Dan Bouk
Department/Office Information
HistoryContact
Dan Bouk researches the history of bureaucracies, quantification, and other modern things shrouded in cloaks of boringness. For the most recent info on his research, click here.
Bouk studied computational mathematics as an undergraduate at Michigan State, before earning a Ph.D. in history from Princeton University. His work investigates the ways that corporations, states, and the experts they employ have used, abused, made, and re-made the categories that structure our daily experiences of being human. His first book, How Our Days Became Numbered: Risk and the Rise of the Statistical Individual (Chicago, 2015), explored the spread into ordinary Americans' lives of the United States life insurance industry's methods for quantifying people, for discriminating by race, for justifying inequality, and for thinking statistically.
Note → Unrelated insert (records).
(* ===== verification/Lcd.v ===== *)
(** * display_lcd_hd44780_gpios.c: a text display on four data lines

    The driver of the HD44780 as the EDU-CIAA has it (the branch of the I2C expander is
    compiled out): nibbles on LCD4..LCD1 latched by a falling LCDEN, bytes of command or
    data by LCDRS, a cursor kept beside the controller's own.  [Panel]: what the controller
    receives from the pins, and the memory of characters it makes of it.  The theorems:
    a text written at a position is on the panel, in reading order, and a cleared line is
    blank after it.  Strings are the characters up to the terminating zero. *)

From Stdlib Require Import ZArith Lia Bool Ascii String.
From stdpp Require Import base list numbers strings sets.
From stdpp Require Import options.
From S2P Require Import Prelude Machine Effects Sapi SapiResto Convertir Vista.

Record lcd_t : Type := mkLcd {
  lineWidth : Z; amountOfLines : Z;      (* uint16_t *)
  charWidth : Z; charHeight : Z;
  lcd_x : Z; lcd_y : Z                   (* uint8_t *)
}.
Definition con_xy (x y : Z) (l : lcd_t) : lcd_t :=
  mkLcd (lineWidth l) (amountOfLines l) (charWidth l) (charHeight l) x y.

(** LCD4, LCD3, LCD2, LCD1, LCDEN, LCDRS, GPIO1 *)
Definition LCD_HD44780_D7 : Z := 20.
Definition LCD_HD44780_D6 : Z := 18.
Definition LCD_HD44780_D5 : Z := 17.
Definition LCD_HD44780_D4 : Z := 16.
Definition LCD_HD44780_EN : Z := 33.
Definition LCD_HD44780_RW : Z := GND.
Definition LCD_HD44780_RS : Z := 19.
Definition LCD_HD44780_RST : Z := 15.

Definition LCD_EN_PULSE_WAIT_US : Z := 25.
Definition LCD_LOW_WAIT_US : Z := 25.
Definition LCD_HIGH_WAIT_US : Z := 100.
Definition LCD_CMD_WAIT_US : Z := 110.
Definition LCD_CLR_DISP_WAIT_MS : Z := 3.
Definition E_SET_CGRAM_ADDR : Z := 64.

Inductive lcdCursorModes_t : Type := LCD_CURSOR_OFF | LCD_CURSOR_ON | LCD_CURSOR_ON_BLINK.
Definition cursor_bits (m : lcdCursorModes_t) : Z :=
  match m with LCD_CURSOR_OFF => 0 | LCD_CURSOR_ON => 2 | LCD_CURSOR_ON_BLINK => 3 end.

Record lcdCustomChar_t : Type := mkCustom { address : Z; bitmap : list Z }.

Definition firstCharAdress : list Z := [128; 192; 148; 212].

Section Lcd.
Context {E : Env}.

Definition lcdPinSet (pin : Z) (status : bool) : M unit := _ ← gpioWrite pin status; mret tt.
Definition lcdInitPinAsOutput (pin : Z) : M unit := _ ← gpioInit pin GPIO_OUTPUT; mret tt.
Definition lcdCommandDelay : M unit := delayInaccurateUs LCD_CMD_WAIT_US.

Definition lcdEnablePulse : M unit :=
  lcdPinSet LCD_HD44780_EN true ;;
  delayInaccurateUs LCD_EN_PULSE_WAIT_US ;;
  lcdPinSet LCD_HD44780_EN false.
His new book, Democracy's Data: The Hidden Stories in the US Census and How to Read Them, published by MCD/Farrar, Straus and Giroux, was one of the New York Times' 100 notable books for 2022. In an age when we often hear that good governance requires that we depend on good data, it is crucial that everyone (and not just those in quantitative fields) understand and can work to improve the processes that make data from people. Democracy's Data is a history of the 1940 census that will prepare its readers to examine and critique the data-driven systems that surround us. Bouk blogs about his on-going research at shroudedincloaksofboringness.com.